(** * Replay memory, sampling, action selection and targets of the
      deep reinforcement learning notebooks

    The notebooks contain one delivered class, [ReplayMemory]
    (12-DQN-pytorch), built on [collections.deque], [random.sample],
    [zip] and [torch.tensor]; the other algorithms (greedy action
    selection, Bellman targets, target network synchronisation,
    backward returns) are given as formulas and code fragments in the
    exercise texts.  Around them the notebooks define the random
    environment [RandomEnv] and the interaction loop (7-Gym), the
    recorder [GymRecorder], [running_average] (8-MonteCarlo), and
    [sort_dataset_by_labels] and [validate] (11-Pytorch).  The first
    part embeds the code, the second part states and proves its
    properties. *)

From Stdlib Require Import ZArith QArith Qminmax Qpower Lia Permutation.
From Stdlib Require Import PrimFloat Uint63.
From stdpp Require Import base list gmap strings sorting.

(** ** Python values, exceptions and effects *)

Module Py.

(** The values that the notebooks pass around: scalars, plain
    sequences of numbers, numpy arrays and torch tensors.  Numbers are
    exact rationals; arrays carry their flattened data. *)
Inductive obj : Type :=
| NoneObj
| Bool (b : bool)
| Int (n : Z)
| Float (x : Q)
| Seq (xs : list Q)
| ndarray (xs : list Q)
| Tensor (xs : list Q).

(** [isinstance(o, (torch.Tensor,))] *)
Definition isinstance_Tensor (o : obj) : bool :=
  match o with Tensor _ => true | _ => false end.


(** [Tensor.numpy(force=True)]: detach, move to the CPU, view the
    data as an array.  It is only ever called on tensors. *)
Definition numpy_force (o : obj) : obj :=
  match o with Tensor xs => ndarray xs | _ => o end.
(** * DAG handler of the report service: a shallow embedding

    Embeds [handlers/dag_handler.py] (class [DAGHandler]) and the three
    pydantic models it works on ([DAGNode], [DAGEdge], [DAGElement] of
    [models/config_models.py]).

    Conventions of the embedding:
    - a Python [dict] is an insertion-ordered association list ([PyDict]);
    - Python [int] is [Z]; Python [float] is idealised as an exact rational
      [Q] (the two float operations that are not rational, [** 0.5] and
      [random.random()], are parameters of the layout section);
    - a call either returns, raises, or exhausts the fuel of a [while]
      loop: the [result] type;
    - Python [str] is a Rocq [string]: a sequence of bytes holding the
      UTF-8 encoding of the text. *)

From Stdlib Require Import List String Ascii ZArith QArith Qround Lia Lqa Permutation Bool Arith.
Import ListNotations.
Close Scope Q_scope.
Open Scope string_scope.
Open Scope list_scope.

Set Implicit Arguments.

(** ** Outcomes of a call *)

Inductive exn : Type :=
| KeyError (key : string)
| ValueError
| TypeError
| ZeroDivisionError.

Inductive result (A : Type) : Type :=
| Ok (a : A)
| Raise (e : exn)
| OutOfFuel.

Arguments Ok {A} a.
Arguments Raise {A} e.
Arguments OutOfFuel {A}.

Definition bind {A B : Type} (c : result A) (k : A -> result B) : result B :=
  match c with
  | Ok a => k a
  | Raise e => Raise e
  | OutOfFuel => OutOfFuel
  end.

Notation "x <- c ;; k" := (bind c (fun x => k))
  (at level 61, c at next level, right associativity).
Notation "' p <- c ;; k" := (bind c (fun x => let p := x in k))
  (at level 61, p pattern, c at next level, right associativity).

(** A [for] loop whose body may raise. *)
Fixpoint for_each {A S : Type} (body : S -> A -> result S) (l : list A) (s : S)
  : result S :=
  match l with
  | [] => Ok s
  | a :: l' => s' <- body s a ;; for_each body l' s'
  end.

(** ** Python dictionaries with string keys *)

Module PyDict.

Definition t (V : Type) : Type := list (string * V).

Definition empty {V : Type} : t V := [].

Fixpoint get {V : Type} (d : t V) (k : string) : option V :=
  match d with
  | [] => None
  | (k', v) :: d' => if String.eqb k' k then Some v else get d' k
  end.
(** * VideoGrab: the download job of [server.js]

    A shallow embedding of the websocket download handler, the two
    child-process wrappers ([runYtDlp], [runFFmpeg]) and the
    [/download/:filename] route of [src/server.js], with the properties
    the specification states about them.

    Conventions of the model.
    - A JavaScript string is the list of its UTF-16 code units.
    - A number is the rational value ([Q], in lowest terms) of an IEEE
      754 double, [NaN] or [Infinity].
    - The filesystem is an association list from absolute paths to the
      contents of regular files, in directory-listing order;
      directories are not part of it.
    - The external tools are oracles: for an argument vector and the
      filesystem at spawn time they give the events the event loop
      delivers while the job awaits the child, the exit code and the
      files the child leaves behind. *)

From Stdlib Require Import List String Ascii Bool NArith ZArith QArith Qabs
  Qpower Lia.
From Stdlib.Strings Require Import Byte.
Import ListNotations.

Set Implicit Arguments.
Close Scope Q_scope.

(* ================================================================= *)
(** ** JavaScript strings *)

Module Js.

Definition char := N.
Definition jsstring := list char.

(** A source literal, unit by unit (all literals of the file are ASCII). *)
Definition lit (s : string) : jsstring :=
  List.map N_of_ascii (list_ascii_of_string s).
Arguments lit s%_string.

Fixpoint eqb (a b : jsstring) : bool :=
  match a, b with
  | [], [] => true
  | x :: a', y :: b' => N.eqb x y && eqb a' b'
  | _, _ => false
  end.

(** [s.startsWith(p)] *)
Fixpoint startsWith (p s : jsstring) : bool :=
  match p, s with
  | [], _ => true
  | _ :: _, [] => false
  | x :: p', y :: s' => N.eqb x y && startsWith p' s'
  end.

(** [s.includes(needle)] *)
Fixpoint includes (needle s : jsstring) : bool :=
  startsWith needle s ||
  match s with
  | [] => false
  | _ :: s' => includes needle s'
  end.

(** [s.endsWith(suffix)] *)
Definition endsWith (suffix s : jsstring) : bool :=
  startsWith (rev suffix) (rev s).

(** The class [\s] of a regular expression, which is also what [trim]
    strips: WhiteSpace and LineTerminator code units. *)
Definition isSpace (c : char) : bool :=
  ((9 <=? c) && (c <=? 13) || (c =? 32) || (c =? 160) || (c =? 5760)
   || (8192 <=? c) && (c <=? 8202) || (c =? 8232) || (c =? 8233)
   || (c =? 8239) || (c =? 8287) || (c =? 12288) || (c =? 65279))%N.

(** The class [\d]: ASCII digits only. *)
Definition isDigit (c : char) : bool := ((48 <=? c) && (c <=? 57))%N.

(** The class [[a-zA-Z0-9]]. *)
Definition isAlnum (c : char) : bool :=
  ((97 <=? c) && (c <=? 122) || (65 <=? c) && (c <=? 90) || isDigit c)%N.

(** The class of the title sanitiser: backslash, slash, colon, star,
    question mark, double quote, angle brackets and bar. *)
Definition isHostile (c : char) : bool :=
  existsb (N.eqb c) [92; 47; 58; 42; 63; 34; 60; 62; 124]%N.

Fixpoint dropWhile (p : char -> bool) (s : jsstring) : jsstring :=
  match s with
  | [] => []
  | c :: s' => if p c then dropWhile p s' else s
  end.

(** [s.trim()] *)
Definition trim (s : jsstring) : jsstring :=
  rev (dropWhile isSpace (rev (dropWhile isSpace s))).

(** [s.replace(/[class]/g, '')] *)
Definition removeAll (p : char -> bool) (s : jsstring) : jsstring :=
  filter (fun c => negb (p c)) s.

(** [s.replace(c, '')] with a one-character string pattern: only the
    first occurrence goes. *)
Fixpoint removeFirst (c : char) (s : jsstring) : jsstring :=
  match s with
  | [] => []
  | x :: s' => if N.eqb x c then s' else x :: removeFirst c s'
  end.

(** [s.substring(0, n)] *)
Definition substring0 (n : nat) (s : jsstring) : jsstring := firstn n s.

§

== TASK OBJECTIVE ==
The answer must be every line of the records that holds the string "values".

== EXERCISE ANSWER ==
(** ** Python values, exceptions and effects *)
(** The values that the notebooks pass around: scalars, plain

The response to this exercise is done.